A few weeks ago I was getting into my car to drive out of a mall parking lot in St. Louis when I noticed a female mallard step off the curb a few car rows away from me and start across the street with several, well actually,… ten ducklings following her! I could see that the ducklings were having a hard time getting up the curb on the other side and I sped over, making a U turn and stopping my car right in front of the scene of the duckling crossing. Meanwhile, cars were swerving to miss them and other passers by began to make comments and or stop to watch or try to help.
When I got close enough I realized that there was a wide grate across the road with gaping openings and oh, my gosh, five of the ducklings had fallen through the grate! Peeping away and running underneath the road. Oh my, oh my.
By now, we were three women to the rescue: Pam, a young mother with baby Arthur on her hip, on her cell phone trying to reach the Wildlife Rescue Center and Salma, a professor at St. Louis University.
We were all shouting instructions to each other…“Get the mother. She will be mad. We need to put the ducklings in the box…Throw my jacket over the mom, and try to calm her down…”
Salma and I agreed to take the mother and the five ducklings to water, and the pool and waterfall in the middle of the swirling traffic did not seem like an alternative. We put the ducklings in the back of my car in the box that Pam had donated to the cause and Salma held mother duck in her lap covered with my jacket, stoking her.
We drove to Forest Park, built in 1876, a beautiful stretch of about 1300 acres with lakes and lagoons throughout. When we put the mother in the water, the ducklings jumped in behind her and they high tailed it across the lake, mother duck throwing water across her back with her beak. They seemed thrilled to be free and swimming to safety.
Salma looked at me and said, “We did a good job.”
When we arrived back at the parking lot, there were two police cars, Pam and Arthur and one woman who had stayed to see what would happen. “I couldn’t leave,” she said.
Salma was excitedly telling the relocation story to the policemen out the car window. “Keep moving ma’am, we have a fire truck on the way.” And sure enough, the Brentwood Fire Department arrived just then. Three firemen emerged from the truck, and one, David, was 6' 3” I would say. The firemen removed the round cement storm drain lid and Fireman David disappeared down the sewer with that same rescue box and climbed back out a few minutes later with all five ducklings! What a hero. The other firemen were smiling and snapping photos. And then, the Sewer Department truck pulled up.
“Where are those ducklings? We want to see them, “ they inquired.
We decided to take the five ducklings to the lake where we had released the others in hopes of finding their family, and this time, Pam and Arthur followed us. We circled the lake, asking people if they had seen ducklings. Pam was on the phone with a Wildlife Rescue Center. They said all the lagoons were connected and it was unlikely that we would find the mother. “She is probably long gone, and trying to protect her babies somewhere else by now.” So, after an hour of looking, Pam volunteered to drive the ducklings to the Wildlife Rescue Center in Ballwin, about 40 minutes from Forest Park, with Arthur, who is the most agreeable companion. This adventure started around 4:00 and by now, it was 7:00.

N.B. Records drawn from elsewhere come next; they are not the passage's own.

(** X5: the methods the parent answers are the nine fixed ones and, for each
    declared stream, [streams.<name>.get], [.set], [.delete] and [.getGroup];
    no other method has a handler, in particular none of a stream that is not
    declared. *)
Theorem registered_methods `{Host} options (m : string) :
  is_Some (step_handlers options !! m) ↔
  m ∈ fixed_methods ∨ m ∈ stream_methods (getStreams (lockedData options)).
Proof.
  unfold step_handlers. rewrite registered_streams_is_Some.
  unfold register, fixed_methods.
  rewrite !lookup_insert_is_Some', lookup_empty, !elem_of_cons, elem_of_nil.
  split.
  - intros [Hm | Hm]; [left | by right].
    repeat destruct Hm as [Hm | Hm]; auto 12. by destruct Hm.
  - intros [Hm | Hm]; [left | by right].
    repeat destruct Hm as [Hm | Hm]; auto 12. done.
Qed.

(** X4: a request for a declared stream is carried out on the object of that
    very stream, with the [groupId], [id] and [data] of the payload; [get] and
    [getGroup] leave the store as it is. *)
Theorem stream_requests_reach_their_stream `{Host} options (inv : Invocation)
    (name : string) (fields : JsObj) :
  live options inv →
  name ∈ getStreams (lockedData options) →
  let g := obj_get fields "groupId" in
  let i := obj_get fields "id" in
  let d := obj_get fields "data" in
  let s := store (exec inv) in
  exec (on_event options inv (Request ("streams." +:+ name +:+ ".get") (VObj fields)))
    = perform (Reply ("streams." +:+ name +:+ ".get") (Normal (stream_get name g i s)))
        (exec inv) ∧
  exec (on_event options inv (Request ("streams." +:+ name +:+ ".set") (VObj fields)))
    = perform (Reply ("streams." +:+ name +:+ ".set") (Normal (stream_set name g i d s).2))
        (set_store (stream_set name g i d s).1 (exec inv)) ∧
  exec (on_event options inv (Request ("streams." +:+ name +:+ ".delete") (VObj fields)))
    = perform (Reply ("streams." +:+ name +:+ ".delete") (Normal (stream_delete name g i s).2))
        (set_store (stream_delete name g i s).1 (exec inv)) ∧
  exec (on_event options inv (Request ("streams." +:+ name +:+ ".getGroup") (VObj fields)))
    = perform (Reply ("streams." +:+ name +:+ ".getGroup")
                 (Normal (stream_getGroup name g s)))
        (exec inv).
Proof.
  intros Hlive Hname g i d s. subst g i d s.
  assert (∀ ending, ending ∈ stream_endings →
            step_handlers options !! ("streams." +:+ name +:+ ending)
            = Some (stream_handler ending name)) as Hreg.
  { intros ending Hending. unfold step_handlers.
    apply registered_streams_lookup; [done | by left]. }
  rewrite (live_request options inv _ _ _ Hlive (Hreg ".get" ltac:(set_solver))).
  rewrite (live_request options inv _ _ _ Hlive (Hreg ".set" ltac:(set_solver))).
  rewrite (live_request options inv _ _ _ Hlive (Hreg ".delete" ltac:(set_solver))).
  rewrite (live_request options inv _ _ _ Hlive (Hreg ".getGroup" ltac:(set_solver))).
  unfold stream_handler. simpl.
  unfold stream_get_handler, stream_set_handler, stream_delete_handler,
    stream_getGroup_handler, with_prop, reads, writes. simpl.
  repeat split.
  - by destruct (stream_set _ _ _ _ _).
  - by destruct (stream_delete _ _ _ _).
Qed.

(** ** What the handlers leave alone *)

Section Frames.
Context `{Host}.
Variable options : CallStepFileOptions.

Lemma forwarded_app (es1 es2 : list Effect) :
  forwarded (es1 ++ es2) = (forwarded es1 ++ forwarded es2)%list.
Proof. unfold forwarded. apply bind_app. Qed.

Lemma forwarded_stream_factories (names : list string) :
  forwarded (StreamFactory <$> names) = [].
Proof. induction names as [| name names IH]; [done |]. simpl. apply IH. Qed.

Lemma not_emit_forwards_nothing (m : string) (input : JsVal) :
  m ≠ "emit" → forwarded_for options (Request m input) = [].
Proof. intros Hm. simpl. by rewrite decide_False. Qed.

Ltac enter_frame :=
  intros input ex;
  unfold with_prop, reads, writes, calls;
  repeat match goal with
    | |- context [prop ?i ?k] => destruct (prop i k)
    end;
  repeat match goal with
    | |- context [let '(_, _) := ?p in _] => destruct p
    end;
  simpl effects; simpl store; simpl fst;
  rewrite ?forwarded_app;
  rewrite not_emit_forwards_nothing by (intros ?; simplify_eq/=);
  simpl; rewrite ?app_nil_r.

Ltac reading := enter_frame; by split.

Ltac writing :=
  enter_frame; (split; [done |]); intros Hnot; exfalso; apply Hnot; simpl;
  first [ left; set_solver | right; eexists; first [by left | by right] ].

Lemma close_handler_frame : handler_frame options "close" close_handler.
Proof. unfold close_handler. reading. Qed.

Lemma log_handler_frame : handler_frame options "log" log_handler.
Proof. unfold log_handler. reading. Qed.

Lemma state_get_handler_frame : handler_frame options "state.get" state_get_handler.
Proof. unfold state_get_handler. reading. Qed.

Lemma state_set_handler_frame : handler_frame options "state.set" state_set_handler.
Proof. unfold state_set_handler. writing. Qed.

Lemma state_delete_handler_frame : handler_frame options "state.delete" state_delete_handler.
Proof. unfold state_delete_handler. writing. Qed.

Lemma state_clear_handler_frame : handler_frame options "state.clear" state_clear_handler.
Proof. unfold state_clear_handler. writing. Qed.

Lemma state_getGroup_handler_frame :
  handler_frame options "state.getGroup" state_getGroup_handler.
Proof. unfold state_getGroup_handler. reading. Qed.

Lemma result_handler_frame : handler_frame options "result" result_handler.
Proof.
  intros input ex. unfold result_handler.
  rewrite not_emit_forwards_nothing by done. simpl. by rewrite app_nil_r.
Qed.

Lemma emit_handler_frame : handler_frame options "emit" (emit_handler options).
Proof.
  intros input ex. unfold emit_handler, with_prop, calls. simpl.
  destruct (prop input "topic") as [topic | e]; simpl.
  - destruct (isAllowedToEmit (step options) topic); simpl;
      rewrite forwarded_app; simpl; by rewrite ?app_nil_r.
  - by rewrite app_nil_r.
Qed.

Lemma register_stream_frame (handlers : gmap string Handler) (name : string) :
  map_Forall (handler_frame options) handlers →
  map_Forall (handler_frame options) (register_stream handlers name).
Proof.
  intros Hall. unfold register_stream, register.
  repeat apply map_Forall_insert_2; [.. | done].
  - unfold stream_getGroup_handler. reading.
  - unfold stream_delete_handler. writing.
  - unfold stream_set_handler. writing.
  - unfold stream_get_handler. reading.
Qed.

Lemma registered_streams_frame (names : list string) (handlers : gmap string Handler) :
  map_Forall (handler_frame options) handlers →
  map_Forall (handler_frame options) (foldl register_stream handlers names).
Proof.
  revert handlers. induction names as [| name names IH]; intros handlers Hall; [done |].
  simpl. by apply IH, register_stream_frame.
Qed.

Lemma step_handlers_frame : map_Forall (handler_frame options) (step_handlers options).
Proof.
  unfold step_handlers, register. apply registered_streams_frame.
  repeat apply map_Forall_insert_2; [.. | apply map_Forall_empty].
  - apply emit_handler_frame.
  - apply result_handler_frame.
  - apply state_getGroup_handler_frame.
  - apply state_clear_handler_frame.
  - apply state_delete_handler_frame.
  - apply state_set_handler_frame.
  - apply state_get_handler_frame.
  - apply log_handler_frame.
  - apply close_handler_frame.
Qed.

Lemma dispatch_frame (inv : Invocation) (m : string) (input : JsVal) :
  well_formed options inv →
  ¬ may_write (Request m input) →
  store (exec (dispatch m input inv)) = store (exec inv).
Proof.
  intros [Hhandlers _] Hnot. unfold dispatch.
  destruct (handlers inv !! m) as [fn |] eqn:Hfn; [| done].
  destruct Hhandlers as [Hempty | Hstep].
  { rewrite Hempty in Hfn. by rewrite lookup_empty in Hfn. }
  rewrite Hstep in Hfn.
  destruct (step_handlers_frame m fn Hfn input (exec inv)) as [_ Hstore].
  specialize (Hstore Hnot). by destruct (fn input (exec inv)).
Qed.
(** Addition of a fact under a precondition stronger than the one kept. *)
Lemma hoare_tryAdd_weaken (P P' : store -> Prop) goalStr e why from changed :
  stable P' ->
  (forall st, proofStore Good st -> P' st ->
              P st /\ Good e /\ forall d, d ∈ from -> hasKey st d) ->
  hoare Good P' (tryAdd goalStr e why from changed) (fun _ st => P st).
Proof.
  intros Hs Hpre.
  apply (hoare_conseq P' P' _ (fun _ st => P' st)); [done| |].
  - intros _ st Hps HP'. by destruct (Hpre st Hps HP').
  - apply hoare_tryAdd; [done|]. intros st Hps HP'.
    by destruct (Hpre st Hps HP') as (_ & ? & ?).
Qed.

Lemma hoare_ret_weaken {A} (P P' : store -> Prop) (a : A) :
  (forall st, P' st -> P st) -> hoare Good P' (mret a) (fun _ st => P st).
Proof. intros H. apply hoare_ret. auto. Qed.

Lemma keys_cited st (k1 k2 : string) :
  hasKey st k1 -> hasKey st k2 -> forall d, d ∈ [k1; k2] -> hasKey st d.
Proof.
  intros H1 H2 d. rewrite !elem_of_cons, elem_of_nil.
  intros [->|[->|[]]]; done.
Qed.

Section RulesRecords.
Variable goalExpr : expr.
Implicit Types (P : store -> Prop).

Lemma hoare_implicationRules P s t l r f changed :
  stable P ->
  (forall st, P st -> factAt st s (Imp l r) /\ factAt st t f) ->
  hoare Good P (implicationRules goalExpr s t l r f changed) (fun _ st => P st).
Proof.
  intros HP Hfacts. unfold implicationRules.
  eapply hoare_bind; [apply hoare_mapHas|]. intros hasLeft.
  apply (hoare_bind _ _ (fun _ st => P st)).
  { apply hoare_if; intros ->.
    - apply hoare_tryAdd_weaken; [auto|]. intros st Hps [HPst Hk].
      destruct (Hfacts st HPst) as [Hs Ht].
      destruct (proofStore_fact st s _ Hps Hs) as [He _].
      destruct (proofStore_key st _ Hps (Hk eq_refl)) as (l' & Hl' & El').
      split; [done|]. split; [by apply (closed_mp Good HGood l r l')|].
      apply keys_cited; [by apply (factAt_hasKey st s (Imp l r))|auto].
    - apply hoare_ret_weaken. by intros st [? _]. }
  intros c1. eapply hoare_bind; [apply hoare_mapHas|]. intros hasNegRight.
  apply (hoare_bind _ _ (fun _ st => P st)).
  { apply hoare_if; intros ->.
    - apply hoare_tryAdd_weaken; [auto|]. intros st Hps [HPst Hk].
      destruct (Hfacts st HPst) as [Hs Ht].
      destruct (proofStore_fact st s _ Hps Hs) as [He _].
      destruct (proofStore_key st _ Hps (Hk eq_refl)) as (n & Hn & En).
      split; [done|]. split; [by apply (closed_mt Good HGood l r n)|].
      apply keys_cited; [by apply (factAt_hasKey st s (Imp l r))|auto].
    - apply hoare_ret_weaken. by intros st [? _]. }
  intros c2. destruct f as [| |?|?|fl fr]; try (by apply hoare_ret).
  case_bool_decide as Heq; [|by apply hoare_ret]. subst fl.
  apply hoare_tryAdd; [done|]. intros st Hps HPst.
  destruct (Hfacts st HPst) as [Hs Ht].
  destruct (proofStore_fact st s _ Hps Hs) as [He _].
  destruct (proofStore_fact st t _ Hps Ht) as [Hf _].
  split; [by apply (closed_hs Good HGood l r fr)|].
  apply keys_cited; [by apply (factAt_hasKey st s (Imp l r))|].
  by apply (factAt_hasKey st t (Imp r fr)).
Qed.

Lemma hoare_disjunctionRules P s l r changed :
  stable P ->
  (forall st, P st -> factAt st s (Or l r)) ->
  hoare Good P (disjunctionRules goalExpr s l r changed) (fun _ st => P st).
Proof.
  intros HP Hfacts. unfold disjunctionRules.
  eapply hoare_bind; [apply hoare_mapHas|]. intros hasNotA.
  apply (hoare_bind _ _ (fun _ st => P st)).
  { apply hoare_if; intros ->.
    - apply hoare_tryAdd_weaken; [auto|]. intros st Hps [HPst Hk].
      pose proof (Hfacts st HPst) as Hs.
      destruct (proofStore_fact st s _ Hps Hs) as [He _].
      destruct (proofStore_key st _ Hps (Hk eq_refl)) as (n & Hn & En).
      split; [done|]. split; [by apply (closed_ds_l Good HGood l r n)|].
      apply keys_cited; [by apply (factAt_hasKey st s (Or l r))|auto].
    - apply hoare_ret_weaken. by intros st [? _]. }
  intros c1. eapply hoare_bind; [apply hoare_mapHas|]. intros hasNotB.
  apply hoare_if; intros ->.
  - apply hoare_tryAdd_weaken; [auto|]. intros st Hps [HPst Hk].
    pose proof (Hfacts st HPst) as Hs.
    destruct (proofStore_fact st s _ Hps Hs) as [He _].
    destruct (proofStore_key st _ Hps (Hk eq_refl)) as (n & Hn & En).
    split; [done|]. split; [by apply (closed_ds_r Good HGood l r n)|].
    apply keys_cited; [by apply (factAt_hasKey st s (Or l r))|auto].
  - apply hoare_ret_weaken. by intros st [? _].
Qed.

Lemma hoare_conjunctionRule P s t e f changed :
  stable P ->
  (forall st, P st -> factAt st s e /\ factAt st t f) ->
  hoare Good P (conjunctionRule goalExpr e f changed) (fun _ st => P st).
Proof.
  intros HP Hfacts. unfold conjunctionRule.
  destruct goalExpr as [| |goalLeft goalRight| |]; try (by apply hoare_ret).
  eapply hoare_bind; [apply hoare_mapHas|]. intros hasA.
  eapply hoare_bind; [apply hoare_mapHas|]. intros hasB.
  apply hoare_if; intros Hc; [|apply hoare_ret_weaken; by intros st [[? _] _]].
  apply hoare_if; intros _; [|apply hoare_ret_weaken; by intros st [[? _] _]].
  apply andb_true_iff in Hc as [Hc ->]. apply andb_true_iff in Hc as [_ ->].
  apply hoare_tryAdd_weaken; [auto|]. intros st Hps [[HPst Ha] Hb].
  destruct (Hfacts st HPst) as [Hs Ht].
  destruct (proofStore_fact st s _ Hps Hs) as [He _].
  destruct (proofStore_fact st t _ Hps Ht) as [Hf _].
  split; [done|]. split; [by apply (closed_ci Good HGood)|].
  apply keys_cited; auto.
Qed.

Lemma hoare_pairRules P s e t changed :
  stable P ->
  (forall st, P st -> factAt st s e) ->
  hoare Good P (pairRules goalExpr s e t changed) (fun _ st => P st).
Proof.
  intros HP Hfacts. unfold pairRules.
  destruct (String.eqb s t); [by apply hoare_ret|].
  eapply hoare_bind; [apply hoare_mapGetExpr|]. intros f. simpl.
  assert (HP' : stable (fun st => P st /\ factAt st t f)) by auto.
  apply (hoare_bind _ _ (fun _ st => P st /\ factAt st t f)).
  { destruct e as [| | | |l r]; try (by apply hoare_ret).
    apply hoare_implicationRules; [done|].
    intros st [HPst Ht]. auto. }
  intros c1. apply (hoare_bind _ _ (fun _ st => P st /\ factAt st t f)).
  { destruct e as [| | |l r|]; try (by apply hoare_ret).
    apply hoare_disjunctionRules; [done|].
    intros st [HPst Ht]. auto. }
  intros c2.
  apply (hoare_conseq (fun st => P st /\ factAt st t f) _ _
           (fun _ st => P st /\ factAt st t f)); [done|by intros _ st _ [? _]|].
  apply (hoare_conjunctionRule _ s t); [done|].
  intros st [HPst Ht]. auto.
Qed.

Lemma hoare_factRules P keys s changed :
  stable P ->
  hoare Good P (factRules goalExpr keys s changed) (fun _ st => P st).
Proof.
  intros HP. unfold factRules.
  eapply hoare_bind; [apply hoare_mapGetExpr|]. intros e. simpl.
  assert (HP' : stable (fun st => P st /\ factAt st s e)) by auto.
  assert (Hsimp : forall l r x why c,
            e = And l r -> (x = l \/ x = r) ->
            hoare Good (fun st => P st /\ factAt st s e)
              (tryAdd (exprToStr goalExpr) x why [s] c)
              (fun _ st => P st /\ factAt st s e)).
  { intros l r x why c -> Hx. apply hoare_tryAdd; [done|].
    intros st Hps [HPst Hs].
    destruct (proofStore_fact st s _ Hps Hs) as [He _].
    destruct (closed_simp Good HGood l r He) as [Hl Hr]. split.
    - by destruct Hx as [->| ->].
    - intros d ->%list_elem_of_singleton. by apply (factAt_hasKey st s (And l r)). }
  apply (hoare_bind _ _ (fun _ st => P st /\ factAt st s e)).
  { destruct e as [| |l r| |]; try (by apply hoare_ret).
    eapply hoare_bind; [apply (Hsimp l r); auto|].
    intros c. simpl. apply (Hsimp l r); auto. }
  intros c.
  apply (hoare_conseq (fun st => P st /\ factAt st s e) _ _
           (fun _ st => P st /\ factAt st s e)); [done|by intros _ st _ [? _]|].
  apply hoare_forOf. intros t c' _. apply hoare_pairRules; [done|].
  by intros st [_ ?].
Qed.

(** One pass keeps the records in order. *)
Lemma pass_proofStore st :
  proofStore Good st ->
  match pass goalExpr st with
  | Val _ st' | Exc _ st' => proofStore Good st' /\ extends st st'
  end.
Proof.
  intros Hps. unfold pass.
  pose proof (hoare_forOf (fun _ => True) (factRules goalExpr (order st))
                (order st)
                (fun s c _ => hoare_factRules _ (order st) s c stable_True)
                false st Hps I) as H.
  destruct (forOf _ _ _ _); [|done]. by destruct H as (? & ? & _).
Qed.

April 9, 8:28 p.m. Text from Pam:
"Hi Louise. They are checking ducklings in now at MO Wildlife Rescue Center in Ballwin. They are their first mallards of the season they said.
April 11, 2:28 p.m. Text from Pam:
“Hi there. Just received very nice call from Vol. coordinator at Wildlife Rescue Center. Ducklings are doing great. Very complimentary of everyone. She is going to call Brentwood police/fire/MSD.
This week I will take a copy of Make Way for Ducklings to the Brentwood Fire Department. They had not heard of the book. If you have not read it, get it. It is a heartwarming, true story. And now, there are two versions, at least.